Lemma filter_planned pending email tag kind : orderly pending →
  filter (λ op, co_email op = email) (planned client_op kind tag pending) =
    match owed_op pending email tag with
    | Some (change, op) => if decide (po_kind op = kind) then [client_op email change op] else []
    | None => []
    end.
Proof.
  intros Hord. assert (∀ l, (∀ x, x ∈ planned client_op kind tag pending → co_email x = email → x ∈ l) → l = [] →
    filter (λ op, co_email op = email) (planned client_op kind tag pending) = []) as Hnone.
  { intros l Hl ->. apply elem_of_nil_inv. intros x [Hx Hin]%list_elem_of_filter. by eapply (elem_of_nil x), Hl. }
  destruct (owed_op pending email tag) as [[change op]|] eqn:E.
  - apply owed_op_some in E. case_decide as Hk.
    + apply (filter_one co_email _ (client_op email change op)); [by apply planned_NoDup|]. apply elem_of_planned. by exists email, change, op.
    + apply (Hnone []); [|done]. intros x (email' & change' & op' & -> & Howed & Hk')%elem_of_planned Hx. cbn in Hx. subst email'.
      destruct (owed_one _ _ _ _ _ _ _ Hord E Howed) as [_ ->]. congruence.
  - apply (Hnone []); [|done]. intros x (email' & change' & op' & -> & Howed & _)%elem_of_planned Hx. cbn in Hx. subst email'.
    by destruct (owed_op_none _ _ _ change' op' Hord E).
Qed.

Lemma elem_of_removes pending email tag : orderly pending →
  email ∈ planned (λ email _ _, email) opDetach tag pending ↔ ∃ change op, owed_op pending email tag = Some (change, op) ∧ po_kind op = opDetach.
Proof.
  intros Hord. rewrite elem_of_planned. split.
  - intros (e & change & op & -> & Howed & Hk). destruct (owed_op pending e tag) as [[c o]|] eqn:E; [|by destruct (owed_op_none _ _ _ change op Hord E)].
    destruct (owed_one _ _ _ _ _ _ _ Hord Howed (owed_op_some _ _ _ _ _ E)) as [-> ->]. by exists change, op.
  - intros (change & op & E%owed_op_some & Hk). by exists email, change, op.
Qed.

Lemma set_of_filter sets email : set_of sets email = head (filter (λ op, co_email op = email) sets).
Proof.
  unfold set_of. induction sets as [|op sets IH]; [done|]. cbn [List.find]. rewrite filter_cons. destruct (String.eqb_spec (co_email op) email) as [He|He].
  - by rewrite decide_True.
  - by rewrite decide_False.
Qed.

(** The queue's change of one inbound, for one user. *)
Lemma queue_lands pending email tag clients : orderly pending → length (own email clients) ≤ 1 →
  own email (clients_after (queue_change pending tag) clients) = landed pending email tag (own email clients).
Proof.
  intros Hord Hlen. rewrite own_after. cbn [queue_change ch_adds ch_sets]. rewrite filter_app, !filter_planned by done. unfold landed.
  destruct (own email clients) as [|k [|]] eqn:Hown; [|rewrite app_nil_r|cbn in Hlen; lia].
  - cbn [clients_kept app]. destruct (owed_op pending email tag) as [[change op]|]; [|done]. by destruct (po_kind op).
  - assert (k ∈ own email clients) as [Hke _]%list_elem_of_filter by (rewrite Hown; by left).
    rewrite kept_one, Hke. cbn [queue_change ch_removes ch_sets]. unfold set_client. rewrite Hke, set_of_filter, filter_planned by done.
    pose proof (elem_of_removes pending email tag Hord) as Hrem. destruct (owed_op pending email tag) as [[change op]|].
    + assert (email ∈ planned (λ email _ _, email) opDetach tag pending ↔ po_kind op = opDetach) as Hdetach.
      { rewrite Hrem. split; [by intros (? & ? & [= <- <-] & ?)|by exists change, op]. }
      rewrite (bool_decide_ext _ _ Hdetach). destruct (po_kind op); [done|done|]. cbn. unfold under_id. by rewrite Hke.
    + rewrite bool_decide_eq_false_2; [done|]. rewrite Hrem. by intros (? & ? & ? & ?).
Qed.
(** * Verification of the data packager of jtb_2023_code

    Source: [src/jtb_2023_code/package_data.py], function [_data_packager].

    The packager builds one annotated matrix ([inf_data]) from the raw
    counts of the full data set, overlays per-experiment velocity and
    denoised layers with boolean row masks, keeps the wild-type rows,
    derives two transcription layers and trims genes without expression.

    The embedding is shallow.  A numpy array is a list of rows of binary32
    numbers together with its column count, the IEEE operations are the
    ones of [SpecFloat] at precision 24 and exponent bound 128, a pandas
    data frame is a row index with a finite map of columns, and a Python
    exception is the [Raise] case of a result type.  The library calls the
    source makes (numpy indexing and broadcasting, the AnnData shape
    checks, scanpy's [normalize_per_cell]) are written out as functions
    that follow the behaviour of those libraries.

    Conventions of the model:
    - every numeric array holds binary32 numbers: the layers the packager
      creates are [np.float32] (lines 76-86) and [X] is converted to
      [np.float32] at line 71; the arrays read from the full data set and
      from the per-experiment products are taken in the same format;
    - [X] is a scipy sparse matrix in the source (line 156 reads [.A1]
      from its column sums); it is represented by its dense contents and
      taken in canonical form, so that the entries it stores are the
      entries that are not zero.  A row total is the reduction of the
      stored entries of the row as numpy's [add.reduceat] computes it, a
      column total adds the stored entries row after row, and scanpy's
      scaling of a sparse matrix multiplies the stored entries of row
      [i] by the reciprocal of [counts_per_cell[i]];
    - the statements [print], [gc.collect], [del] and [data._unload] have
      no effect on the object that is built and are left out, as is the
      optional write of the result to [out_file].

    The last part of the definitions transcribes the constants of
    [src/jtb_2022_code/figure_constants.py] under which the figures read
    the packaged object, and its two time-order tables. *)

From Stdlib Require Import ZArith Bool List Lia.
From Stdlib Require Import Floats.SpecFloat.
From Stdlib Require QArith.
From stdpp Require Import base option list strings gmap.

== TASK OBJECTIVE ==
Transcribe all the material, keeping each word as it is.

== TASK ANSWER ==
Lemma filter_planned pending email tag kind : orderly pending →
  filter (λ op, co_email op = email) (planned client_op kind tag pending) =
    match owed_op pending email tag with
    | Some (change, op) => if decide (po_kind op = kind) then [client_op email change op] else []
    | None => []
    end.
Proof.
  intros Hord. assert (∀ l, (∀ x, x ∈ planned client_op kind tag pending → co_email x = email → x ∈ l) → l = [] →
    filter (λ op, co_email op = email) (planned client_op kind tag pending) = []) as Hnone.
  { intros l Hl ->. apply elem_of_nil_inv. intros x [Hx Hin]%list_elem_of_filter. by eapply (elem_of_nil x), Hl. }
  destruct (owed_op pending email tag) as [[change op]|] eqn:E.
  - apply owed_op_some in E. case_decide as Hk.
    + apply (filter_one co_email _ (client_op email change op)); [by apply planned_NoDup|]. apply elem_of_planned. by exists email, change, op.
    + apply (Hnone []); [|done]. intros x (email' & change' & op' & -> & Howed & Hk')%elem_of_planned Hx. cbn in Hx. subst email'.
      destruct (owed_one _ _ _ _ _ _ _ Hord E Howed) as [_ ->]. congruence.
  - apply (Hnone []); [|done]. intros x (email' & change' & op' & -> & Howed & _)%elem_of_planned Hx. cbn in Hx. subst email'.
    by destruct (owed_op_none _ _ _ change' op' Hord E).
Qed.

Lemma elem_of_removes pending email tag : orderly pending →
  email ∈ planned (λ email _ _, email) opDetach tag pending ↔ ∃ change op, owed_op pending email tag = Some (change, op) ∧ po_kind op = opDetach.
Proof.
  intros Hord. rewrite elem_of_planned. split.
  - intros (e & change & op & -> & Howed & Hk). destruct (owed_op pending e tag) as [[c o]|] eqn:E; [|by destruct (owed_op_none _ _ _ change op Hord E)].
    destruct (owed_one _ _ _ _ _ _ _ Hord Howed (owed_op_some _ _ _ _ _ E)) as [-> ->]. by exists change, op.
  - intros (change & op & E%owed_op_some & Hk). by exists email, change, op.
Qed.

Lemma set_of_filter sets email : set_of sets email = head (filter (λ op, co_email op = email) sets).
Proof.
  unfold set_of. induction sets as [|op sets IH]; [done|]. cbn [List.find]. rewrite filter_cons. destruct (String.eqb_spec (co_email op) email) as [He|He].
  - by rewrite decide_True.
  - by rewrite decide_False.
Qed.

(** The queue's change of one inbound, for one user. *)
Lemma queue_lands pending email tag clients : orderly pending → length (own email clients) ≤ 1 →
  own email (clients_after (queue_change pending tag) clients) = landed pending email tag (own email clients).
Proof.
  intros Hord Hlen. rewrite own_after. cbn [queue_change ch_adds ch_sets]. rewrite filter_app, !filter_planned by done. unfold landed.
  destruct (own email clients) as [|k [|]] eqn:Hown; [|rewrite app_nil_r|cbn in Hlen; lia].
  - cbn [clients_kept app]. destruct (owed_op pending email tag) as [[change op]|]; [|done]. by destruct (po_kind op).
  - assert (k ∈ own email clients) as [Hke _]%list_elem_of_filter by (rewrite Hown; by left).
    rewrite kept_one, Hke. cbn [queue_change ch_removes ch_sets]. unfold set_client. rewrite Hke, set_of_filter, filter_planned by done.
    pose proof (elem_of_removes pending email tag Hord) as Hrem. destruct (owed_op pending email tag) as [[change op]|].
    + assert (email ∈ planned (λ email _ _, email) opDetach tag pending ↔ po_kind op = opDetach) as Hdetach.
      { rewrite Hrem. split; [by intros (? & ? & [= <- <-] & ?)|by exists change, op]. }
      rewrite (bool_decide_ext _ _ Hdetach). destruct (po_kind op); [done|done|]. cbn. unfold under_id. by rewrite Hke.
    + rewrite bool_decide_eq_false_2; [done|]. rewrite Hrem. by intros (? & ? & ? & ?).
Qed.
(** * Verification of the data packager of jtb_2023_code

    Source: [src/jtb_2023_code/package_data.py], function [_data_packager].

    The packager builds one annotated matrix ([inf_data]) from the raw
    counts of the full data set, overlays per-experiment velocity and
    denoised layers with boolean row masks, keeps the wild-type rows,
    derives two transcription layers and trims genes without expression.

    The embedding is shallow.  A numpy array is a list of rows of binary32
    numbers together with its column count, the IEEE operations are the
    ones of [SpecFloat] at precision 24 and exponent bound 128, a pandas
    data frame is a row index with a finite map of columns, and a Python
    exception is the [Raise] case of a result type.  The library calls the
    source makes (numpy indexing and broadcasting, the AnnData shape
    checks, scanpy's [normalize_per_cell]) are written out as functions
    that follow the behaviour of those libraries.

    Conventions of the model:
    - every numeric array holds binary32 numbers: the layers the packager
      creates are [np.float32] (lines 76-86) and [X] is converted to
      [np.float32] at line 71; the arrays read from the full data set and
      from the per-experiment products are taken in the same format;
    - [X] is a scipy sparse matrix in the source (line 156 reads [.A1]
      from its column sums); it is represented by its dense contents and
      taken in canonical form, so that the entries it stores are the
      entries that are not zero.  A row total is the reduction of the
      stored entries of the row as numpy's [add.reduceat] computes it, a
      column total adds the stored entries row after row, and scanpy's
      scaling of a sparse matrix multiplies the stored entries of row
      [i] by the reciprocal of [counts_per_cell[i]];
    - the statements [print], [gc.collect], [del] and [data._unload] have
      no effect on the object that is built and are left out, as is the
      optional write of the result to [out_file].

    The last part of the definitions transcribes the constants of
    [src/jtb_2022_code/figure_constants.py] under which the figures read
    the packaged object, and its two time-order tables. *)

From Stdlib Require Import ZArith Bool List Lia.
From Stdlib Require Import Floats.SpecFloat.
From Stdlib Require QArith.
From stdpp Require Import base option list strings gmap.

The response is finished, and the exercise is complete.